When he finally woke up for vitals the next morning, he knew something had happened. His nurse was crying, and so was Darcy through the office glass right before composing herself to give morning announcements. Mary-Ann had committed suicide. An open wound at her throat. No one knew how the sharpened toothbrush had gotten in the room or how she’d even known how to make something like that so fast, but Oskar did. Regrettably, Oscar new exactly what happened.
…
He winced, squinting his eyes and pressed his lower palms against his eyelids–relieving notional pressure. New day.
Slowly he wedged the thin, cheaply-made velcro strap through the metal grommets in his army surplus boots and waited for the doors to allow the three men in Room 9 access to the hallway. He nodded at Andy who remained faithfully behind Woody’s wheelchair–the same harelip grin plastered on his freckled face.
“Do you have a riddle today Ozka?” The 6’7’’ giant of a boy twinkled, trying to contain his excitement for the coming day. Oskar had to think for a moment. Andy was not easily tricked.
“Okay. The man who makes it doesn’t need it. The man who needs it, doesn’t use it. The man who uses it, doesn’t know it. What is it?”
Andy sauntered Woody down the long stretch of white and into the metal door to park him at his table with the other old men–their game of poker left where it was the day before. Woody’s subsequent slumber disintegrated at the side of chips and cards.
“I know. A Coffin–It–It’s a coffin.” Andy remarked anxiously awaiting Oskar’s stamp of approval.
Oskar paused for dramatic effect, purely to entertain his friend. “Pretty good Andy. You’re really sweating me lately.” Oskar barely smiled, but in truth it helped his worst days to start Andy’s on a good note. He always reminded himself how fortunate he was to have his easy-going roommates.
After all the men had shuffled their way into their respective seats, the women’s section was soon to follow. One by one they made their way into their seats as well. Mary-Ann’s roommates looked a lot more troubled since the affair, haunted even—and rightfully so. To keep two young women in a room where another had just committed suicide in–the bed sitting empty right in the middle of them–was a real life horror story.
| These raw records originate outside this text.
Lemma inline_loop_total fuel (p : InlineHiddenTagParser T) :
  parser_ok p → length (pending p) < fuel → is_Some (inline_loop fuel p).
Proof.
  revert p. induction fuel as [|fuel IH]; intros p [Hd Ha] Hf; [lia|]. cbn [inline_loop].
  destruct (active p) as [a|].
  - destruct (str_find (active_close a) (pending p)) as [i|] eqn:E; [|eauto].
    apply str_find_Some in E as [Ho _]. pose proof (drop_shorter _ _ _ Ha Ho).
    destruct (IH (mkInline (inline_specs p) (drop (i + length (active_close a)) (pending p)) None))
      as [[p' out] ->]; [done|simpl; lia|]. simpl. eauto.
  - destruct (find_next_open _ _) as [[i idx]|] eqn:E; [|eauto].
    apply find_next_open_Some in E as (spec & Hl & Hs & _). rewrite Hl. simpl.
    destruct (delimiters_lookup _ _ _ Hd Hl) as [Hopen Hclose].
    apply str_find_Some in Hs as [Ho _]. pose proof (drop_shorter _ _ _ Hopen Ho).
    destruct (IH (mkInline (inline_specs p) (drop (i + length (spec_open spec)) (pending p))
      (Some (mkActive (spec_tag spec) (spec_close spec) [])))) as [[p' out] ->]; [done|simpl; lia|]. simpl. eauto.
Qed.

(** More fuel changes nothing. *)
Lemma inline_loop_mono fuel fuel' (p : InlineHiddenTagParser T) r :
  inline_loop fuel p = Some r → fuel <= fuel' → inline_loop fuel' p = Some r.
Proof.
  revert fuel' p r. induction fuel as [|fuel IH]; intros fuel' p r H Hf; [done|].
  destruct fuel' as [|fuel']; [lia|]. cbn [inline_loop] in *.
  destruct (active p) as [a|].
  - destruct (str_find _ _); [|done]. apply bind_Some in H as ([p' out] & H & E).
    by rewrite (IH fuel' _ _ H) by lia.
  - destruct (find_next_open _ _) as [[i idx]|]; [|done].
    destruct (inline_specs p !! idx) as [spec|]; [|done]. simpl in *.
    apply bind_Some in H as ([p' out] & H & E). by rewrite (IH fuel' _ _ H) by lia.
Qed.

(** What the loop gives, whatever the fuel. *)
Definition runs (p : InlineHiddenTagParser T) (r : InlineHiddenTagParser T * StreamTextChunk (ExtractedInlineTag T)) : Prop :=
  ∃ fuel, inline_loop fuel p = Some r.

Lemma runs_det p r r' : runs p r → runs p r' → r = r'.
Proof.
  intros [f H] [f' H']. apply (inline_loop_mono _ (f `max` f')) in H, H'; [|lia|lia]. congruence.
Qed.

(** The specs and the closers of a parser do not change, so its validity does not. *)
Lemma runs_ok p p' out : runs p (p', out) → parser_ok p → parser_ok p' ∧ inline_specs p' = inline_specs p.
Proof.
  intros [fuel H]. revert p p' out H. induction fuel as [|fuel IH]; intros p p' out H [Hd Ha]; [done|].
  cbn [inline_loop] in H. destruct (active p) as [a|] eqn:Ea.
  - destruct (str_find _ _).
    + apply bind_Some in H as ([p1 o1] & H & [= <- _]). by apply IH in H.
    + injection H as <- _. done.
  - destruct (find_next_open _ _) as [[i idx]|].
    + destruct (inline_specs p !! idx) as [spec|] eqn:Hl; [|done]. simpl in H.
      apply bind_Some in H as ([p1 o1] & H & [= <- _]). apply IH in H; [done|]. split; [done|].
      by eapply delimiters_lookup.
    + injection H as <- _. done.
Qed.

(** ** Text that is let go *)

Lemma skip_keep x t needle :
  needle ≠ [] → (∀ k, dangling (x ++ t) needle k → k <= length t) →
  longest_suffix_prefix_len (x ++ t) needle = longest_suffix_prefix_len t needle.
Proof.
  intros Hne Hk. destruct (longest_dangling (x ++ t) needle Hne) as [H1 H2].
  destruct (longest_dangling t needle Hne) as [H3 H4].
  assert (Hle : longest_suffix_prefix_len t needle <= length t) by apply H3.
  pose proof (Hk _ H1). apply Nat.le_antisymm.
  - apply H4. by apply (dangling_skip x).
  - apply H2. by apply dangling_skip.
Qed.

(** With nothing found and the dangling part kept, the rest never matters again. *)
Lemma let_go s keep needle b :
  needle ≠ [] → str_find needle s = None → longest_suffix_prefix_len s needle <= keep → keep <= length s →
  (∀ j, j < length s - keep → ¬ occurs needle (s ++ b) j) ∧
  (∀ k, dangling (s ++ b) needle k → k <= keep + length b).
Proof.
  intros Hne Hn Hk Hs. destruct (longest_dangling s needle Hne) as [_ Hmax]. split.
  - intros j Hj. apply (no_early_occurrence _ _ _ keep); [done| |done]. intros k Hd. specialize (Hmax k Hd). lia.
  - intros k Hd. destruct (decide (length b <= k)) as [L|L]; [|lia].
    specialize (Hmax _ (dangling_prefix _ _ _ _ Hd L)). lia.
Qed.

(** Inside a tag: what is let go is content. *)
Lemma runs_content specs a x t r :
  active_close a ≠ [] →
  (∀ j, j < length x → ¬ occurs (active_close a) (x ++ t) j) →
  (∀ k, dangling (x ++ t) (active_close a) k → k <= length t) →
  runs (mkInline specs t (Some (mkActive (active_tag a) (active_close a) (active_content a ++ x)))) r →
  runs (mkInline specs (x ++ t) (Some a)) r.
Proof.
  intros Hne Ho Hk [[|fuel] H]; [done|]. exists (S fuel). cbn [inline_loop active pending inline_specs active_close] in *.
  rewrite str_find_skip by done. destruct (str_find (active_close a) t) as [i|]; cbn [fmap option_fmap option_map].
  - cbn [active_tag active_content] in H. rewrite <- app_assoc in H.
    by rewrite take_app_add, <- Nat.add_assoc, drop_app_add.
  - rewrite (skip_keep x t) by done. cbn [active_tag active_content] in H.
    assert (Hle : longest_suffix_prefix_len t (active_close a) <= length t) by apply (longest_dangling t _ Hne).
    rewrite length_app. replace (length x + length t - longest_suffix_prefix_len t (active_close a))
      with (length x + (length t - longest_suffix_prefix_len t (active_close a))) by lia.
    by rewrite take_app_add, drop_app_add, app_assoc.
Qed.

(** Outside: what is let go is visible. *)
Lemma runs_visible specs x t p' out :
  delimiters_ok specs →
  (∀ spec j, spec ∈ specs → j < length x → ¬ occurs (spec_open spec) (x ++ t) j) →
  (∀ spec k, spec ∈ specs → dangling (x ++ t) (spec_open spec) k → k <= length t) →
  runs (mkInline specs t None) (p', out) →
  runs (mkInline specs (x ++ t) None) (p', chunk_app (mkChunk x []) out).
Proof.
  intros Hd Ho Hk [[|fuel] H]; [done|]. exists (S fuel). cbn [inline_loop active pending inline_specs] in *.
  rewrite find_next_open_skip by done.
  destruct (find_next_open specs t) as [[i idx]|]; cbn [fmap option_fmap option_map].
  - destruct (specs !! idx) as [spec|]; [|done]. cbn in *. apply bind_Some in H as ([p1 o1] & H & [= <- <-]).
    rewrite <- Nat.add_assoc, drop_app_add, H, take_app_add. unfold chunk_app; simpl. by rewrite app_assoc.
  - assert (Hm : max_open_prefix_suffix_len specs (x ++ t) = max_open_prefix_suffix_len specs t).
    { unfold max_open_prefix_suffix_len. clear H Ho. induction specs as [|s specs IH]; [done|]. cbn.
      inversion_clear Hd. f_equal; [|apply IH; [done|set_solver]].
      apply skip_keep; [naive_solver|]. intros k. apply Hk. left. }
    rewrite Hm, length_app. assert (Hle : max_open_prefix_suffix_len specs t <= length t).
    { destruct (max_open_witness specs t) as [->|(spec & Hin & ->)]; [lia|].
      apply (longest_dangling t). apply list_elem_of_lookup in Hin as [j Hj]. by apply (delimiters_lookup _ _ _ Hd Hj). }
    injection H as <- <-. replace (length x + length t - max_open_prefix_suffix_len specs t)
      with (length x + (length t - max_open_prefix_suffix_len specs t)) by lia.
    rewrite take_app_add, drop_app_add. done.
Qed.

Lemma chunk_app_assoc {X} (a b c : StreamTextChunk X) : chunk_app (chunk_app a b) c = chunk_app a (chunk_app b c).
Proof. unfold chunk_app. simpl. by rewrite !app_assoc. Qed.
Lemma chunk_app_nil_l {X} (a : StreamTextChunk X) : chunk_app empty_chunk a = a.
Proof. by destruct a. Qed.
Lemma chunk_app_nil_r {X} (a : StreamTextChunk X) : chunk_app a empty_chunk = a.
Proof. unfold chunk_app. destruct a. simpl. by rewrite !app_nil_r. Qed.

(** ** Cutting the text changes nothing *)

Lemma runs_app specs s act p1 o1 b p2 o2 :
  unambiguous specs → parser_ok (mkInline specs s act) →
  runs (mkInline specs s act) (p1, o1) →
  runs (mkInline specs (pending p1 ++ b) (active p1)) (p2, o2) →
  runs (mkInline specs (s ++ b) act) (p2, chunk_app o1 o2).
Proof.
  intros Hu Hok [fuel H]. revert s act p1 o1 Hok H.
  induction fuel as [|fuel IH]; intros s act p1 o1 [Hd Ha] H Hb; [done|].
  cbn [inline_loop active pending inline_specs] in *. destruct act as [a|].
  - destruct (str_find (active_close a) s) as [i|] eqn:Ef.
    + apply bind_Some in H as ([p' o'] & H & [= <- <-]).
      eapply IH in H as [f Hf]; [|by split|exact Hb]. exists (S f).
      cbn [inline_loop active pending inline_specs]. rewrite (str_find_app _ _ b _ Ef).
      apply str_find_Some in Ef as [Ho%occurs_bound _].
      rewrite take_app_le, drop_app_le by lia. rewrite Hf. cbn. by rewrite chunk_app_assoc.
    + injection H as <- <-. rewrite chunk_app_nil_l. cbn [pending active] in Hb.
      destruct (longest_dangling s _ Ha) as [Hdang _].
      assert (Hle : longest_suffix_prefix_len s (active_close a) <= length s) by apply Hdang.
      set (n := length s - longest_suffix_prefix_len s (active_close a)) in *.
      destruct (let_go s _ _ b Ha Ef (le_n _) Hle) as [H1 H2].
      assert (Es : s ++ b = take n s ++ drop n s ++ b) by (by rewrite app_assoc, take_drop).
      rewrite Es. apply runs_content; [done| | |done]; rewrite <- Es.
      * intros j. rewrite length_take. intros Hj. apply H1. lia.
      * intros k Hk%H2. rewrite length_app, length_drop. lia.
  - destruct (find_next_open specs s) as [[i idx]|] eqn:Ef.
    + destruct (specs !! idx) as [spec|] eqn:Hl; [|done]. cbn in H.
      apply bind_Some in H as ([p' o'] & H & [= <- <-]).
      eapply IH in H as [f Hf]; [|by split; [|eapply delimiters_lookup]|exact Hb]. exists (S f).
      cbn [inline_loop active pending inline_specs]. apply find_next_open_Some in Ef.
      rewrite (proj2 (find_next_open_Some _ _ _ _) (is_next_open_app _ _ b _ _ Hu Ef)), Hl. cbn.
      destruct Ef as (spec' & Hl' & Hs & _). rewrite Hl in Hl'. injection Hl' as <-.
      apply str_find_Some in Hs as [Ho%occurs_bound _].
      rewrite take_app_le, drop_app_le by lia. rewrite Hf. cbn. by rewrite chunk_app_assoc.
    + injection H as <- <-. cbn [pending active] in Hb.
      set (n := length s - max_open_prefix_suffix_len specs s) in *.
      assert (Es : s ++ b = take n s ++ drop n s ++ b) by (by rewrite app_assoc, take_drop).
      rewrite find_next_open_None in Ef.
      assert (Hle : max_open_prefix_suffix_len specs s <= length s).
      { destruct (max_open_witness specs s) as [->|(spec & Hin & ->)]; [lia|].
        apply (longest_dangling s). apply list_elem_of_lookup in Hin as [j Hj]. by apply (delimiters_lookup _ _ _ Hd Hj). }
      assert (Hgo : ∀ spec, spec ∈ specs → spec_open spec ≠ []).
      { intros spec [j Hj]%list_elem_of_lookup. by apply (delimiters_lookup _ _ _ Hd Hj). }
      rewrite Es. apply runs_visible; [done| | |done]; rewrite <- Es.
      * intros spec j Hin. rewrite length_take. intros Hj.
        destruct (let_go s _ _ b (Hgo _ Hin) (Ef _ Hin) (max_open_keep specs s spec Hin) Hle) as [H1 _]. apply H1. lia.
      * intros spec k Hin Hk. rewrite length_app, length_drop.
        destruct (let_go s _ _ b (Hgo _ Hin) (Ef _ Hin) (max_open_keep specs s spec Hin) Hle) as [_ H2].
        specialize (H2 k Hk). lia.
Qed.

(** [push_str] in terms of the loop. *)
Lemma push_runs chunk (p : InlineHiddenTagParser T) :
  parser_ok p → runs (mkInline (inline_specs p) (pending p ++ chunk) (active p)) (push_str chunk p).
Proof.
  intros Hok. change (push_str chunk p) with (default (p, empty_chunk) (inline_push_str chunk p)).
  unfold inline_push_str. cbv zeta.
  destruct (inline_loop_total (S (length (pending p ++ chunk)))
    (mkInline (inline_specs p) (pending p ++ chunk) (active p))) as [r E]; [done|simpl; lia|].
  rewrite E. by exists (S (length (pending p ++ chunk))).
Qed.

(** [new] accepts non-empty delimiters only. *)
Lemma inline_new_Some specs p :
  inline_new specs = Some p → p = mkInline specs [] None ∧ delimiters_ok specs.
Proof.
  unfold inline_new. destruct (_ && _) eqn:E; [|done]. intros [= <-]. split; [done|].
  apply andb_true_iff in E as [_ E]. apply Forall_forall. intros spec Hin.
  rewrite forallb_forall in E. specialize (E spec (proj1 (list_elem_of_In _ _) Hin)).
  apply andb_true_iff in E as [E1 E2]. rewrite !negb_true_iff, !seqb_neq in *. done.
Qed.

(** What stays pending is a proper beginning of a delimiter that may follow: of the closer of the
    open tag, or of some opener. *)
Definition starts_only (needle s : str) : Prop := ∃ rest, rest ≠ [] ∧ needle = s ++ rest.

Definition undecided (p : InlineHiddenTagParser T) : Prop :=
  match active p with
  | Some a => starts_only (active_close a) (pending p)
  | None => pending p = [] ∨ ∃ spec, spec ∈ inline_specs p ∧ starts_only (spec_open spec) (pending p)
  end.

Lemma dangling_starts s needle k : dangling s needle k → starts_only needle (drop (length s - k) s).
Proof.
  intros (_ & Hk & ->). exists (drop k needle). split; [|by rewrite take_drop].
  intros E%(f_equal length). rewrite length_drop in E. simpl in E. lia.
Qed.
Oskar cracked his knuckles once more, his head wilted to the side–eyes fixated on the tile. The world around him continued. Darcy, the head nurse, started off by reminding them of their field trip that would be commenced tomorrow morning. The twins passed out the daily questionnaire with the same emoji graphics and 1-10’s on them. Oskar felt himself start to dissociate, nausea from the methadone barely noticeable. Again, the sinking feeling of being confined–helpless at his irritability–consumed him for a moment longer. “Create your own paradise and inner peace will follow.”--as Darcy always recited.